Cheap Trick chronology
| Standing on the Edge (1985) | The Doctor (1986) | Lap of Luxury (1988) |

Singles from The Doctor
- "It's Only Love" Released: November 1986; "Kiss Me Red" Released: November 1986 (Netherlands only);

= The Doctor (Cheap Trick album) =

The Doctor is the ninth studio album by Cheap Trick, released in 1986. It was produced by Tony Platt and reached No. 115 on the Billboard 200 Chart.

==Background==
Since the beginning of the 1980s, Cheap Trick saw increasing pressure from their label, Epic Records, to produce material that was more commercial. The band achieved their first Top 40 album since 1982, with Standing on the Edge in 1985. For that album, the band had planned on returning to the rough sound of their 1977 debut, but producer Jack Douglas backed out of the mixing process due to the legal issues he was having with Yoko Ono. Mixer Tony Platt was called in, and as a result, the album featured keyboards and electronic drums more prominently than the band and Douglas had intended. For the follow-up album, Platt was hired as producer and he opted for the dominant use of commercial-sounding synthesizers. The Doctor was released in November 1986, but did not live up to commercial expectations. It initially sold 88,000 copies and peaked at No. 115 on the U.S. Billboard 200, remaining in the charts for nine weeks.

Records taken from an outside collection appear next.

(** [flush] on the current file. *)
Definition flush (now : Z) (s : t) : t :=
  mk (count_ s) (startOfPeriod_ s) (lastRoll_ s) (lastFlush_ s) (file_ s) (closed s) (flushes s ++ [now]).

(** [now] is the time the check reads, [now'] the one [rollFile] reads. *)
Definition append_unlocked (c : config) (fuel : nat) (logline : bytes) (now now' : Z) (s : t) : outcome t :=
  match file_ s with
  | None => Err (Undefined "null file_")
  | Some f =>
      match FileUtil.append fuel logline f with
      | None => Err (Undefined "append does not return")
      | Some f =>
          let s := set_file f s in
          if rollSize_ c <? FileUtil.writtenBytes_ f then Ok (snd (rollFile c now' s))
          else
            let s := set_count (i32 (count_ s + 1)) s in
            if checkEveryN_ c <=? count_ s
            then
              let s := set_count 0 s in
              let thisPeriod_ := Z.quot now kRollPerSeconds_ * kRollPerSeconds_ in
              if negb (thisPeriod_ =? startOfPeriod_ s) then Ok (snd (rollFile c now' s))
              else if flushInterval_ c <? now - lastFlush_ s
              then Ok (flush now (mk (count_ s) (startOfPeriod_ s) (lastRoll_ s) now (file_ s) (closed s) (flushes s)))
              else Ok s
            else Ok s
      end
  end.
(** Both branches on the mutex do the same work. *)
Definition append := append_unlocked.

(** A sequence of lines with the times their appends read. *)
Definition append_all (c : config) (l : list (bytes * Z * Z)) (s : t) : outcome t :=
  foldM (fun s '(line, now, now') => append c (S (length line)) line now now' s) s l.

(** The clock does not go back, starting from [from]. *)
Fixpoint clock_ok (from : Z) (l : list (bytes * Z * Z)) : Prop :=
  match l with [] => True | (_, now, now') :: l' => from <= now /\ now <= now' /\ clock_ok now' l' end.
Fixpoint clock_end (from : Z) (l : list (bytes * Z * Z)) : Z :=
  match l with [] => from | (_, _, now') :: l' => clock_end now' l' end.

Lemma clock_ok_app now l m : clock_ok now (l ++ m) <-> clock_ok now l /\ clock_ok (clock_end now l) m.
Proof.
  revert now. induction l as [|[[x n1] n2] l IH]; intros now; cbn; [by split; [|intros []]|]. rewrite IH.
  by split; [intros (?&?&?&?)|intros ((?&?&?)&?)].
Qed.

Definition file_bytes (f : FileUtil.AppendFile F) : bytes := stream_bytes (FileUtil.fp_ f).
Definition day (time : Z) : Z := Z.quot time kRollPerSeconds_.
(** Why a file opened at [x.1] was replaced at time [next]. *)
Definition rolled_for (c : config) (x : Z * FileUtil.AppendFile F) (next : Z) : Prop :=
  rollSize_ c < zlen (file_bytes x.2) \/ day x.1 <> day next.
(** The file opened after each of the closed ones. *)
Definition next_opens (s : t) : list Z := tail ((closed s).*1 ++ [lastRoll_ s]).

(** * The invariant: [lines] are what was appended so far, [now] the time *)

Record inv (now : Z) (lines : list bytes) (groups : list (list bytes)) (s : t)
    (f : FileUtil.AppendFile F) : Prop := {
  inv_file : file_ s = Some f;
  inv_groups : exists g, mjoin groups ++ g = lines /\ file_bytes f = mjoin g /\
    file_bytes <$> (closed s).*2 = mjoin <$> groups;
  inv_written : FileUtil.writtenBytes_ f = zlen (file_bytes f);
  inv_sorted : StronglySorted Z.lt ((closed s).*1 ++ [lastRoll_ s]);
  inv_period : startOfPeriod_ s = Z.quot (lastRoll_ s) kRollPerSeconds_ * kRollPerSeconds_;
  inv_time : 0 < lastRoll_ s <= now
}.

Context `{!StdioLaws F} (reliable : forall f : F, ferror f = 0) (fopen_empty : forall n, stream_bytes (fopen n) = []).

Lemma file_append_ok line (f : FileUtil.AppendFile F) :
  FileUtil.writtenBytes_ f = zlen (file_bytes f) -> zlen (file_bytes f) + zlen line < 2 ^ 63 ->
  exists f', FileUtil.append (S (length line)) line f = Some f' /\ file_bytes f' = file_bytes f ++ line /\
    FileUtil.writtenBytes_ f' = zlen (file_bytes f').
Proof.
  intros Hw Hmax. pose proof (zlen_nonneg line). pose proof (zlen_nonneg (file_bytes f)).
  destruct (FileUtil.append_loop_ok (S (length line)) line 0 (FileUtil.fp_ f) (file_bytes f)) as (w&f'&k&E&Hk1&Hk2&Hb&He);
    [lia|rewrite ztake_0 by lia; by rewrite app_nil_r|unfold zlen in *; lia|].
  destruct (decide (w = zlen line)) as [->|Hne]; [|by (specialize (He Hne); rewrite reliable in He)].
  unfold FileUtil.append. rewrite E. cbn [mbind option_bind]. eexists. split; [done|].
  unfold file_bytes in *. cbn [FileUtil.fp_ FileUtil.writtenBytes_]. rewrite ztake_all in Hb by lia. split; [done|].
  rewrite Hb, zlen_app, Hw. apply swrap_small; [lia|]. unfold srange. lia.
Qed.

(** The file outgrows [rollSize_] only within the second it was opened in. *)
Definition size_ok (c : config) (now : Z) (s : t) (f : FileUtil.AppendFile F) : Prop :=
  rollSize_ c < FileUtil.writtenBytes_ f -> lastRoll_ s = now.

Lemma inv_later now now' lines groups s f : now <= now' -> inv now lines groups s f -> inv now' lines groups s f.
Proof. intros Hle [H1 H2 H3 H4 H5 H6]. split; auto. lia. Qed.

Lemma sorted_snoc (l : list Z) x : StronglySorted Z.lt l -> (forall y, y ∈ l -> y < x) -> StronglySorted Z.lt (l ++ [x]).
Proof.
  intros Hs Hx. induction Hs as [|a l Hs IH Ha]; cbn; [repeat constructor|].
  constructor; [apply IH; set_solver|]. apply Forall_app. split; [done|]. repeat constructor. apply Hx. set_solver.
Qed.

During the same month, the lead single "It's Only Love" was released, but failed to enter the Billboard Hot 100 Singles Chart. Despite its commercial failure, the song's promotional video made history as the first music video to prominently use American Sign Language. "Kiss Me Red" was originally supposed to be the lead single in America, although it was released as a promotional 12" vinyl release there. Instead of a full release in America, the song was released as a single in the Netherlands, but also failed to chart.

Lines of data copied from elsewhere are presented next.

Inductive event := Append (logline : bytes) | Start | Stop | Back (now : Timestamp.t).
Definition exec (s : t) (e : event) : outcome t :=
  match e with
  | Append logline => append logline s
  | Start => start s
  | Stop => stop s
  | Back now => back now s
  end.
Definition run (s : t) (es : list event) : outcome t := foldM exec s es.

(** * Invariant *)

(** Start once, then stop at most once: [0] not started, [1] running, [2]
    stopped. *)
Fixpoint client_ok (state : Z) (es : list event) : bool :=
  match es with
  | [] => true
  | Start :: es' => (state =? 0) && client_ok 1 es'
  | Stop :: es' => (state =? 1) && client_ok 2 es'
  | _ :: es' => client_ok state es'
  end.
(** The lines appended, less those longer than a buffer. *)
Definition lines_of (e : event) : list bytes :=
  match e with Append l => if zlen l <? size then [l] else [] | _ => [] end.

Definition text_of (p : BufferPtr) : bytes := match p with Some b => text b | None => [] end.
Definition chunks_of (o : out) : list bytes :=
  match o with OBuffer x => [x] | ODrop l => l | _ => [] end.
Definition out_chunks (s : t) : list bytes := mjoin (chunks_of <$> output s).
(** The buffers on their way, oldest first. *)
Definition chunks (s : t) : list bytes :=
  out_chunks s ++ (text_of <$> buffersToWrite s) ++ (text_of <$> buffers_ s) ++ [text_of (currentBuffer_ s)].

The album's material was mainly written by guitarist Rick Nielsen and vocalist Robin Zander. Although Nielsen was usually the sole songwriter during the band's early years, Zander began contributing more prominently to the songwriting since Standing on the Edge. "Kiss Me Red" was the only song to be written by outside songwriters; Billy Steinberg and Tom Kelly. The song "Man-U-Lip-U-Lator" featured an additional writing credit to Platt, while the title track was written solely by Nielsen and became the last song to have sole credit to him on a Cheap Trick album. The demo version of the song later surfaced on the band's 1996 box set Sex, America, Cheap Trick, where it was titled "Funk #9".

The Doctor has gained much criticism for Platt's production. In the band's 1998 biography Reputation is a Fragile Thing, the production was described as "busy" and "claustrophobic", although it was noted that the single "It's Only Love" had a more straightforward production. Speaking to the Ocala Star-Banner, Zander later mentioned the album in relation to the departure of bassist Tom Petersson in 1980: "We carried on because we enjoy what we do. But there was some element missing. Some of our records were so obscure that some people might have had a hard time understanding them. We do records for ourselves, and sometimes they're a little too self-indulgent. "The Doctor" was definitely too self-indulgent. We recorded that in three weeks. You can run into trouble doing that." Nielsen, talking to Phoenix New Times later said of "Kiss Me Red": "I think we made some dogs. I hated one song we did called "Kiss Me Red." We were almost forced to do it by the record company. We thought it was gonna be a big flop. It bombed."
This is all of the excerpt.